Tradução por José Roberto de Luna, Maio de 2015.
Reproduzimos um esclarecedor texto do escritor uruguaio Eduardo Galeano, extraído de seu livro Espelhos: uma história quase universal. Galeano, com mãos de um cirurgião especialista, disseca e descreve a perfeita simbiose entra as grandes corporações capitalistas dos EUA e da Alemanha – de antes e de agora – que com a inestimável colaboração da Igreja Católica e dos bancos suíços abriram caminho para a ascensão do Nazi-fascismo e sua conquista da Europa… e para a maior hecatombe que já conheceu a história humana. Uma leitura necessária e muito recomendável de um dos ensaístas mais lúcidos do panorama literário atual em espanhol. [Os negritos são nossos]
“Os amigos de Adolf Hitler têm má memória, mas a aventura nazi não teria sido possível sem a ajuda que deles recebeu.
Como seus colegas Mussolini e Franco, Hitler contou com o precoce beneplácito* da Igreja Católica.
Hugo Boss vestiu seu exército.
Bertelsmann publicou as obras que instruíram seus oficiais.
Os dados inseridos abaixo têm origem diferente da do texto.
Lemma Card_is_valid :
  Card.getattr (S d) E c "is_valid" = Card.is_valid (Card.getattr d E c).
Proof. reflexivity. Qed.

Lemma Card_is_mod10_valid :
  Card.getattr (S d) E c "is_mod10_valid"
  = Card.is_mod10_valid (Card.getattr d E c).
Proof. reflexivity. Qed.
End Lookup.

(** The expiration check of a card is the one of its expiration date. *)
Lemma Card_is_expired_delegates (d : nat) (E : env) (c : Card_obj) :
  Card.getattr (S d) E c "is_expired"
  = ExpDate.getattr d E (exp_date c) "is_expired".
Proof.
  rewrite Card_is_expired. unfold Card.is_expired.
  rewrite Card_exp_date. reflexivity.
Qed.

(** [mask] fails on its first attribute access, whatever the card. *)
Lemma mask_raises (d : nat) (E : env) (c : Card_obj) :
  Card.getattr (S d) E c "mask" = Raise (AttributeError "Card" "card_type").
Proof.
  rewrite Card_mask. unfold Card.mask. rewrite Card_card_type. reflexivity.
Qed.

(** [is_valid] has a value only for an expired card. *)
Lemma is_valid_cases (d : nat) (E : env) (c : Card_obj) :
  Card.getattr (S (S d)) E c "is_valid"
  = match Card.getattr (S d) E c "is_expired" with
    | Ok a =>
        if truthy a then Ok (VBool false)
        else Raise (AttributeError "Card" "is_mod10")
    | Raise e => Raise e
    end.
Proof.
  rewrite Card_is_valid. unfold Card.is_valid.
  destruct (Card.getattr (S d) E c "is_expired") as [a|e]; simpl; [|reflexivity].
  destruct (truthy a); reflexivity.
Qed.

(** ** The calendar *)

Ltac month_cases m :=
  let H := fresh "Hm" in
  assert (H : m = 1 \/ m = 2 \/ m = 3 \/ m = 4 \/ m = 5 \/ m = 6 \/ m = 7 \/
              m = 8 \/ m = 9 \/ m = 10 \/ m = 11 \/ m = 12) by lia;
  repeat (destruct H as [H | H]); subst m.

Ltac tables :=
  repeat match goal with
         | |- context [table ?l ?i] =>
             let v := eval vm_compute in (table l i) in
             change (table l i) with v
         end.

Ltac divmod := Z.div_mod_to_equations; lia.

Lemma between_true (lo x hi : Z) : between lo x hi = true <-> lo <= x <= hi.
Proof. unfold between. rewrite andb_true_iff, !Z.leb_le. tauto. Qed.

Lemma between_false (lo x hi : Z) : between lo x hi = false <-> ~ lo <= x <= hi.
Proof.
  rewrite <- between_true. destruct (between lo x hi); split; congruence.
Qed.

Lemma is_leap_leap_year (year : Z) : is_leap year = leap_year year.
Proof.
  unfold is_leap, leap_year.
  destruct (Z.eqb_spec (year mod 400) 0), (Z.eqb_spec (year mod 100) 0),
    (Z.eqb_spec (year mod 4) 0); simpl; try reflexivity; exfalso; divmod.
Qed.

Lemma days_in_month_length (year month : Z) :
  1 <= month <= 12 -> days_in_month year month = month_length year month.
Proof.
  intros H. unfold days_in_month. rewrite is_leap_leap_year.
  month_cases month; reflexivity.
Qed.

Lemma days_in_month_bounds (year month : Z) :
  1 <= month <= 12 -> 28 <= days_in_month year month <= 31.
Proof.
  intros H. unfold days_in_month.
  month_cases month; destruct (is_leap year); simpl; tables; lia.
Qed.

(** The day count of [calendar.monthrange] is the one that [datetime]
    checks days against. *)
Lemma monthrange_days (year month : Z) :
  1 <= month <= 12 -> MINYEAR <= year <= MAXYEAR ->
  exists day1, monthrange year month = Ok (day1, days_in_month year month).
Proof.
  intros Hm Hy. unfold monthrange, weekday, check_date_fields.
  pose proof (days_in_month_bounds year month Hm) as Hd.
  rewrite (proj2 (between_true 1 month 12) Hm).
  rewrite (proj2 (between_true MINYEAR year MAXYEAR) Hy).
  rewrite (proj2 (between_true 1 1 _)) by lia.
  simpl. eexists. f_equal. f_equal.
  unfold days_in_month, isleap, is_leap, February.
  month_cases month; simpl; try reflexivity.
  destruct (_ && _)%bool; reflexivity.
Qed.

Lemma monthrange_illegal_month (year month : Z) :
  ~ 1 <= month <= 12 -> monthrange year month = Raise (IllegalMonthError month).
Proof.
  intros H. unfold monthrange.
  rewrite (proj2 (between_false 1 month 12) H). reflexivity.
Qed.

Lemma monthrange_year_out_of_range (year month : Z) :
  1 <= month <= 12 -> ~ MINYEAR <= year <= MAXYEAR ->
  monthrange year month = Raise ValueError.
Proof.
  intros Hm Hy. unfold monthrange, weekday, check_date_fields.
  rewrite (proj2 (between_true 1 month 12) Hm).
  rewrite (proj2 (between_false MINYEAR year MAXYEAR) Hy). reflexivity.
Qed.

(** What the constructor of [ExpDate] accepts, and what it then stores. *)
Lemma ExpDate_init_ok (month year : Z) :
  1 <= month <= 12 -> MINYEAR <= year <= MAXYEAR ->
  ExpDate.init month year
  = Ok (mk_ExpDate
          (mk_datetime year month (days_in_month year month) 23 59 59 999999)).
Proof.
  intros Hm Hy. unfold ExpDate.init.
  destruct (monthrange_days year month Hm Hy) as [day1 ->]. simpl.
  unfold datetime_new, check_date_fields.
  pose proof (days_in_month_bounds year month Hm) as Hd.
  rewrite (proj2 (between_true 1 month 12) Hm).
  rewrite (proj2 (between_true MINYEAR year MAXYEAR) Hy).
  rewrite (proj2 (between_true 1 _ _)) by lia.
  reflexivity.
Qed.

Lemma ExpDate_init_accepts (month year : Z) (e : ExpDate_obj) :
  ExpDate.init month year = Ok e ->
  1 <= month <= 12 /\ MINYEAR <= year <= MAXYEAR.
Proof.
  intros H.
  assert (Hm : 1 <= month <= 12 \/ ~ 1 <= month <= 12) by lia.
  destruct Hm as [Hm | Hm].
  - split; [exact Hm|].
    assert (Hy : MINYEAR <= year <= MAXYEAR \/ ~ MINYEAR <= year <= MAXYEAR)
      by lia.
    destruct Hy as [Hy | Hy]; [exact Hy|].
    unfold ExpDate.init in H.
    rewrite (monthrange_year_out_of_range year month Hm Hy) in H. discriminate.
  - unfold ExpDate.init in H.
    rewrite (monthrange_illegal_month year month Hm) in H. discriminate.
Qed.

(** ** Ordinals and the linear time axis *)

Lemma days_before_year_succ (year : Z) :
  days_before_year (year + 1)
  = days_before_year year + 365 + (if is_leap year then 1 else 0).
Proof.
  unfold days_before_year, is_leap. cbv zeta.
  replace (year + 1 - 1) with year by lia.
  destruct (Z.eqb_spec (year mod 4) 0), (Z.eqb_spec (year mod 100) 0),
    (Z.eqb_spec (year mod 400) 0); simpl; divmod.
Qed.

Lemma days_before_year_mono (y1 y2 : Z) :
  y1 <= y2 -> days_before_year y1 <= days_before_year y2.
Proof. unfold days_before_year. cbv zeta. intros H. divmod. Qed.

Lemma days_before_month_succ (year month : Z) :
  1 <= month <= 11 ->
  days_before_month year (month + 1)
  = days_before_month year month + days_in_month year month.
Proof.
  intros H. unfold days_before_month, days_in_month.
  month_cases month; destruct (is_leap year); simpl; tables; lia.
Qed.

Lemma days_before_month_mono (year m1 m2 : Z) :
  1 <= m1 -> m1 <= m2 -> m2 <= 12 ->
  days_before_month year m1 <= days_before_month year m2.
Proof.
  intros H1 H H2. unfold days_before_month.
  month_cases m1; month_cases m2; try lia;
    destruct (is_leap year); simpl; tables; lia.
Qed.

Lemma days_before_month_last (year : Z) :
  days_before_month year 12 + days_in_month year 12
  = 365 + (if is_leap year then 1 else 0).
Proof.
  unfold days_before_month, days_in_month.
  destruct (is_leap year); simpl; tables; lia.
Qed.

(** A valid date lies inside its year and inside its month. *)
Lemma ymd2ord_in_year (y m d : Z) :
  check_date_fields y m d = true ->
  days_before_year y < ymd2ord y m d <= days_before_year (y + 1).
Proof.
  unfold check_date_fields. rewrite !andb_true_iff, !between_true.
  intros [[Hy Hm] Hd]. unfold ymd2ord. rewrite days_before_year_succ.
  pose proof (days_before_month_mono y 1 m ltac:(lia) ltac:(lia) ltac:(lia)) as H1.
  change (days_before_month y 1) with (0 + if (false && is_leap y)%bool then 1 else 0) in H1.
  simpl in H1.
  assert (H2 : days_before_month y m + days_in_month y m
               <= 365 + (if is_leap y then 1 else 0)).
  { assert (Hc : m = 12 \/ m <= 11) by lia. destruct Hc as [-> | Hc].
    - rewrite days_before_month_last. lia.
    - rewrite <- days_before_month_succ by lia.
      rewrite <- days_before_month_last.
      pose proof (days_before_month_mono y (m + 1) 12
                    ltac:(lia) ltac:(lia) ltac:(lia)).
      pose proof (days_in_month_bounds y 12 ltac:(lia)). lia. }
  lia.
Qed.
Seus aviões voavam graças ao combustível da Standard Oil [hoje Exxon e Chevron], seus soldados viajavam em caminhões e jeeps da marca Ford.
Henry Ford, criador desses veículos e do livro O judeu internacional, foi sua musa inspiradora. Hitler agradeceu por tudo condecorando-o.
Também condecorou o presidente da IBM, a empresa que tornou possível a identificação dos judeus.
A Rockefeller Foundation financiou investigações raciais e racistas da medicina nazi.
Joe Kennedy, pai do presidente, era embaixador dos Estados Unidos em Londres, porém mais parecia embaixador da Alemanha. E Prescott Bush, pai e avô de presidentes, foi colaborador de Fritz Thyssen, quem pôs sua fortuna à disposição de Hitler.
O Deutsche Bank financiou a construção do campo de concentração de Auschwitz.
O consórcio IGFarben, o gigante da indústria química alemã, que depois passou a se chamar Bayer, Basf ou Hoechst, usava como ratos de laboratório os prisioneiros dos campos, e além disso os usava como mão de obra. Estes operários escravos produziam de tudo, incluindo o gás que ia matá-los.
Os prisioneiros trabalhavam também para outras empresas, como Krupp, Thyssen, Siemens, Vasrta, Bosch, Daimler Benz, Volkswagen e BMW, que eram a base econômica dos delírios Nazis.
Os bancos suíços ganharam uma nota preta comprando de Hitler o ouro de suas vítimas: suas joias e seus dentes. O ouro entrava na Suíça com assombrosa facilidade, enquanto a fronteira estava completamente fechada* para os fugitivos de carne e osso.
A Coca-cola inventou a Fanta para o mercado alemão em plena guerra. Nesse período, também Unilever, Westinghouse e General Eletric multiplicaram ali seus investimentos e suas ganâncias.
Quando a guerra terminou, a empresa ITT recebeu uma milionária indenização porque os bombardeios aliados haviam danificado suas fábricas na Alemanha”.
Eduardo Galeano (Uruguai, 1940)
Fragmento de Espejos: una historia casi universal (ISBN: 978-84-323-1314-1)
Siglo XXI Ed. (Madrid, México, Buenos Aires, 2008)
Notas do tradutor:
* Aprovação.
* Aqui se perdeu um jogo de palavras. No original, Galeano usa a expressão “a cal y canto” (que significa que algo está absolutamente fechado) para contrastar com a expressão “de carne e osso” que vem em seguida.